> _EXERCISE REQUIREMENTS_: Find the line with "(** ** Tree slots *)" in the entries below. Repeat it, every following line, and the line with "(hits = 0 ->", exactly and with nothing added.

> _DATASET CONTENT_:
_ _ _ _ _ _ _

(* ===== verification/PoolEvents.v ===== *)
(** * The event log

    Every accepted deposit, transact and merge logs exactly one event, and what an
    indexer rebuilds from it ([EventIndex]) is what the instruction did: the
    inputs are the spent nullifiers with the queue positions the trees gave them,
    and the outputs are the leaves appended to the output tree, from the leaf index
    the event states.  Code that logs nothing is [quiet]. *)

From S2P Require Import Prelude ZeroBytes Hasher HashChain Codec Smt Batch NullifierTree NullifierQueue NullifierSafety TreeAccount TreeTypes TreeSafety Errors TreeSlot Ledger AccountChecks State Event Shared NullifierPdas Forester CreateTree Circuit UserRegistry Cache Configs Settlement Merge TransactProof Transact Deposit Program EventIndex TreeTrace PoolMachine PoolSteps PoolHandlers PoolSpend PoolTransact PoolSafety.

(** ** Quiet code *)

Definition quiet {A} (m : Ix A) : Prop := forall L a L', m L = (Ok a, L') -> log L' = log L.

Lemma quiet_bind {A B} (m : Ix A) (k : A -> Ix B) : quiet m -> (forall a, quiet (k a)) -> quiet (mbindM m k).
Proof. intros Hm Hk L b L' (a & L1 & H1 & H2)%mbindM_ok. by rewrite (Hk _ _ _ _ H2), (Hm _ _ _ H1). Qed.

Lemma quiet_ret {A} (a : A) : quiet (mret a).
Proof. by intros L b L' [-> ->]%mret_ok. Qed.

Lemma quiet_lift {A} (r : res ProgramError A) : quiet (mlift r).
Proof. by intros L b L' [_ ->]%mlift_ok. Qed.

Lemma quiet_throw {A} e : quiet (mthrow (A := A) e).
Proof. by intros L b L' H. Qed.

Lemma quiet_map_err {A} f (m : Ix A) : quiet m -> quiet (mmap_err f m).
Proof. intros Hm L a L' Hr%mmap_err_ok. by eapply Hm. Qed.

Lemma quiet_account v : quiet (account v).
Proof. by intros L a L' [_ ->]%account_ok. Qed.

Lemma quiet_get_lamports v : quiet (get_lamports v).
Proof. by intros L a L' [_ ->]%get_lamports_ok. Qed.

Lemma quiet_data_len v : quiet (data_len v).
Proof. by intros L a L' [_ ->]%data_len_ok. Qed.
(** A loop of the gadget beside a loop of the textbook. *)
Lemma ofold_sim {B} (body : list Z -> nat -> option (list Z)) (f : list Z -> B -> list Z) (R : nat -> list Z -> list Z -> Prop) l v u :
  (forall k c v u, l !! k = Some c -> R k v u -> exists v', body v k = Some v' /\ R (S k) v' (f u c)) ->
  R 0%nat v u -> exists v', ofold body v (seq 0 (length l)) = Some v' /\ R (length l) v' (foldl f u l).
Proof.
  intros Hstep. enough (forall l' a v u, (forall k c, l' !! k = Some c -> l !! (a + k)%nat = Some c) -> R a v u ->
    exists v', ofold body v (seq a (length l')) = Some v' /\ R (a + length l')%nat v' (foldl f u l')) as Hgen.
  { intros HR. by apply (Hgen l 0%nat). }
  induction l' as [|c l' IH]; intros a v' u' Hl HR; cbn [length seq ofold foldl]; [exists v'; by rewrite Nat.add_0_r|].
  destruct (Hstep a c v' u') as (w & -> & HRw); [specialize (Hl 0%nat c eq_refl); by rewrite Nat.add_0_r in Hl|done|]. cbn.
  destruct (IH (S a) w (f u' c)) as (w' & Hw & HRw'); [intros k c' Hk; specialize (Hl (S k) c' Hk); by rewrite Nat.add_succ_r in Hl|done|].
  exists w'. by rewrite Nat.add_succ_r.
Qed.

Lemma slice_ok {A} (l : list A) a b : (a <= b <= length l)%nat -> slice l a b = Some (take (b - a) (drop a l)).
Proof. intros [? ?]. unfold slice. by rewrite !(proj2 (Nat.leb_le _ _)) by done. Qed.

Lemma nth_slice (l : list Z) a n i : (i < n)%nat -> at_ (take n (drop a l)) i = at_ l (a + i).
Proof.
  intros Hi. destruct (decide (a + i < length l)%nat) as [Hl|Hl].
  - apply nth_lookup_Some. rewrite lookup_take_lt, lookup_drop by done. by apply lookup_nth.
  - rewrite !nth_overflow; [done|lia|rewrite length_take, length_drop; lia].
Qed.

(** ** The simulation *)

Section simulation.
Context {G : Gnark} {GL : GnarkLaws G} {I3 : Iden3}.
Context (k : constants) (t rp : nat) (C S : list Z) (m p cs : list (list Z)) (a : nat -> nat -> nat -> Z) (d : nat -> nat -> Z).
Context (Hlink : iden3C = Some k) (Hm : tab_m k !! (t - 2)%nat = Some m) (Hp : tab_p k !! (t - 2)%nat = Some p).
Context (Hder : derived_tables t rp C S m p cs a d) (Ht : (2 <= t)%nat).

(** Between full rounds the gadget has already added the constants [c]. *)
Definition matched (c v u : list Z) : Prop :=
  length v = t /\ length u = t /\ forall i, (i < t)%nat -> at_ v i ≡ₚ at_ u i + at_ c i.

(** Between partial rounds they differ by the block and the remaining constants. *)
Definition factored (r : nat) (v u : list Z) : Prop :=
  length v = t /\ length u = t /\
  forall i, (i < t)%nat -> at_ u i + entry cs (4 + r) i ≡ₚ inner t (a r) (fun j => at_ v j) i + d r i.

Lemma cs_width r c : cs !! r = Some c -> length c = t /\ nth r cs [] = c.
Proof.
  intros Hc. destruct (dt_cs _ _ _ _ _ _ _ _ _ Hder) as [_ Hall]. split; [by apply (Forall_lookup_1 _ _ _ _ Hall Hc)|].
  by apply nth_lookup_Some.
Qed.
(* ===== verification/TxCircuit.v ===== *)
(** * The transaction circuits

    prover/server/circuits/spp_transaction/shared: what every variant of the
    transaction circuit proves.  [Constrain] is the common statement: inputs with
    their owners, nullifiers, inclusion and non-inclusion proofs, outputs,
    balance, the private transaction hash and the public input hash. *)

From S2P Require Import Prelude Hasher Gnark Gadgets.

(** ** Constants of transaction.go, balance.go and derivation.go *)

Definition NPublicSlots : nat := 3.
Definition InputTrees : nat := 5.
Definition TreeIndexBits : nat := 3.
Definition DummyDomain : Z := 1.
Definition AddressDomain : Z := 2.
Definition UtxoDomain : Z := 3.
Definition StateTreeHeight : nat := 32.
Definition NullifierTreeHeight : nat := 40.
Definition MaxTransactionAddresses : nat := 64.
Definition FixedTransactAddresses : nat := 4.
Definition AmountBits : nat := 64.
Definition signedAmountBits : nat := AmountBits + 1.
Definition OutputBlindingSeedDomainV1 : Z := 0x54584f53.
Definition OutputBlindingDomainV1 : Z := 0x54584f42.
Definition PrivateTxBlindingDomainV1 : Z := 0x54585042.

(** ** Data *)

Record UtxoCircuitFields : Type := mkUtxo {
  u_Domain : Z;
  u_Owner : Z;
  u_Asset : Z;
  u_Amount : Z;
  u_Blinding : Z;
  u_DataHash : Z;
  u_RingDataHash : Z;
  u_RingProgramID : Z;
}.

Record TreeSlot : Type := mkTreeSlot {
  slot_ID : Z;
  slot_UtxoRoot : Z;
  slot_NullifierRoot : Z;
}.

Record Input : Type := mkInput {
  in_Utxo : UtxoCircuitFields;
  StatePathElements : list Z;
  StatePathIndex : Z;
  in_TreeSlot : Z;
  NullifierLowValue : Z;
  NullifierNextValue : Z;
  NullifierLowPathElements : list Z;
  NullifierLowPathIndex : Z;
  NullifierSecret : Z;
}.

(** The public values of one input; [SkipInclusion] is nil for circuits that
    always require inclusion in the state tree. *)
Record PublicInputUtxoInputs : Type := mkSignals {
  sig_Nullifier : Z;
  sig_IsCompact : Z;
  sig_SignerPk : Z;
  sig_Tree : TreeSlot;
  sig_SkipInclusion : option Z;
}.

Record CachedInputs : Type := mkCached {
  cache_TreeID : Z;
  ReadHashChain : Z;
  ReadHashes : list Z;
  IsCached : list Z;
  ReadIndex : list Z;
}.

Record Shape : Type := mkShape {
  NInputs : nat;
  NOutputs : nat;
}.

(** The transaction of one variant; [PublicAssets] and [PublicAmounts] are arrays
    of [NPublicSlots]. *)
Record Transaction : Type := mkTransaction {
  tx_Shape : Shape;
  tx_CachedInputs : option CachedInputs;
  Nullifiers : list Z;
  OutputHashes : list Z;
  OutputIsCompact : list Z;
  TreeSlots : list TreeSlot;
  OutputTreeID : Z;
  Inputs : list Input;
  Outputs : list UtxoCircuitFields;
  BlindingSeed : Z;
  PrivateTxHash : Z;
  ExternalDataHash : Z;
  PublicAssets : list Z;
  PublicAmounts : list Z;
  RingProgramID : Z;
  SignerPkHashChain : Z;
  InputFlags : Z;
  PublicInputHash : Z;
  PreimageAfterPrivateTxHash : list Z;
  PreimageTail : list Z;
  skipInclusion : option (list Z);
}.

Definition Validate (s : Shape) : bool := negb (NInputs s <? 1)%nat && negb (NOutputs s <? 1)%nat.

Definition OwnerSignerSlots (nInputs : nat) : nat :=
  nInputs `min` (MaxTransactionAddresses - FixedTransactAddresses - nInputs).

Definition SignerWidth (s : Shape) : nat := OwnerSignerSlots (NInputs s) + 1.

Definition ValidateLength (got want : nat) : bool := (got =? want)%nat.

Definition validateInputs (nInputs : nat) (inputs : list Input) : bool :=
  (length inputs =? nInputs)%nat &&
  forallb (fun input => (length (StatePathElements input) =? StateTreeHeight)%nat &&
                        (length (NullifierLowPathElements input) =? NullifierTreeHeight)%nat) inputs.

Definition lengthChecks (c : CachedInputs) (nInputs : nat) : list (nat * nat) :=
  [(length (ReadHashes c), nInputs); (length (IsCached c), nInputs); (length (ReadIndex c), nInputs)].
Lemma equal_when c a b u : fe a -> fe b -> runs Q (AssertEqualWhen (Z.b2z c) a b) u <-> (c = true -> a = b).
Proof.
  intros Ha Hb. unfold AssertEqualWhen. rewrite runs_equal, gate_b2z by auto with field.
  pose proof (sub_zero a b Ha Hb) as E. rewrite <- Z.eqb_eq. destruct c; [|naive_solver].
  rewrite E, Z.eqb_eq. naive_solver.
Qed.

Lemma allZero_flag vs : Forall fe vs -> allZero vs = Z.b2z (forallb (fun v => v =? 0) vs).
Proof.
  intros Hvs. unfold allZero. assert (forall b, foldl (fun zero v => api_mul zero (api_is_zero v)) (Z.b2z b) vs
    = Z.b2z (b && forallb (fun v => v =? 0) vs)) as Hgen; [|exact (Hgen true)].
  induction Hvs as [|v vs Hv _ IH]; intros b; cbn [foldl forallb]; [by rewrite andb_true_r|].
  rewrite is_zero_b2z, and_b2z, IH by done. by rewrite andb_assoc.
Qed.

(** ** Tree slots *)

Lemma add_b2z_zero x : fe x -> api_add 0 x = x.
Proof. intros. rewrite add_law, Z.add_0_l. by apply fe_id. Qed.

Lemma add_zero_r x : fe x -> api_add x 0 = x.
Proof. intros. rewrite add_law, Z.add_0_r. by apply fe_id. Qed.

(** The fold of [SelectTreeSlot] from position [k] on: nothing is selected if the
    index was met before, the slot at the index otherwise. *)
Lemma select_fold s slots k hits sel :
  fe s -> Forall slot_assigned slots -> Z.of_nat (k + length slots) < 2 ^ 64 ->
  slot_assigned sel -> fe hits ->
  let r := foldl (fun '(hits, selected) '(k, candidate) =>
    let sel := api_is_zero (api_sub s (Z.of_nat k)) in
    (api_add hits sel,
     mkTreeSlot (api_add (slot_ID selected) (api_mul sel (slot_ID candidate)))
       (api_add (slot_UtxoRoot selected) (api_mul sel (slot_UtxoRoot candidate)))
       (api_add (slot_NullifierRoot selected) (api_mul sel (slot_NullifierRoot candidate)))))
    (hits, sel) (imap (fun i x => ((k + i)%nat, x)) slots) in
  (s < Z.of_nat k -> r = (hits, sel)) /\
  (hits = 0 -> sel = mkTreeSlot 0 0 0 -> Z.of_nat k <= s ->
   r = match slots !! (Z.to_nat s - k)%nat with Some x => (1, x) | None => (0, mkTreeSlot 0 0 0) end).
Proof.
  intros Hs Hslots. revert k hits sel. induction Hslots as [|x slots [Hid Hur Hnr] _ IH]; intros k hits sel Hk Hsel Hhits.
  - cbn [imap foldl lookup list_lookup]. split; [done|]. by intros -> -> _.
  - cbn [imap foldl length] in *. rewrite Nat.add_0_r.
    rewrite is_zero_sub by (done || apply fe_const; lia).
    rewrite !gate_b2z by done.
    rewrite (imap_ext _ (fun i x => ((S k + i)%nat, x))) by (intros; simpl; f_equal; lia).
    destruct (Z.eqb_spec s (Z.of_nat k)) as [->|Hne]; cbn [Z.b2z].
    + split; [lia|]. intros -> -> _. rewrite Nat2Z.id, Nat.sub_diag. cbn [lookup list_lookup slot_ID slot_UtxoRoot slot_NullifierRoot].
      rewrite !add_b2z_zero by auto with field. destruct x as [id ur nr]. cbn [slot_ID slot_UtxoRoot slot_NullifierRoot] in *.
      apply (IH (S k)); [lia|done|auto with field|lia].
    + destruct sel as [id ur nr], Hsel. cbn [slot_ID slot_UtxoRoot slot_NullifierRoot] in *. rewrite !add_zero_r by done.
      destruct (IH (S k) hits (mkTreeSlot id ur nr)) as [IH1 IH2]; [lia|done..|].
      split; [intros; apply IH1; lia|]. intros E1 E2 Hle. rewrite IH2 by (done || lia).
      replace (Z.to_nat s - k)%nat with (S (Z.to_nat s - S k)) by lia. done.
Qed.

_ _ _ _ _ _ _

> _ANSWER TO THIS PROBLEM_:
(** ** Tree slots *)

Lemma add_b2z_zero x : fe x -> api_add 0 x = x.
Proof. intros. rewrite add_law, Z.add_0_l. by apply fe_id. Qed.

Lemma add_zero_r x : fe x -> api_add x 0 = x.
Proof. intros. rewrite add_law, Z.add_0_r. by apply fe_id. Qed.

(** The fold of [SelectTreeSlot] from position [k] on: nothing is selected if the
    index was met before, the slot at the index otherwise. *)
Lemma select_fold s slots k hits sel :
  fe s -> Forall slot_assigned slots -> Z.of_nat (k + length slots) < 2 ^ 64 ->
  slot_assigned sel -> fe hits ->
  let r := foldl (fun '(hits, selected) '(k, candidate) =>
    let sel := api_is_zero (api_sub s (Z.of_nat k)) in
    (api_add hits sel,
     mkTreeSlot (api_add (slot_ID selected) (api_mul sel (slot_ID candidate)))
       (api_add (slot_UtxoRoot selected) (api_mul sel (slot_UtxoRoot candidate)))
       (api_add (slot_NullifierRoot selected) (api_mul sel (slot_NullifierRoot candidate)))))
    (hits, sel) (imap (fun i x => ((k + i)%nat, x)) slots) in
  (s < Z.of_nat k -> r = (hits, sel)) /\
  (hits = 0 -> sel = mkTreeSlot 0 0 0 -> Z.of_nat k <= s ->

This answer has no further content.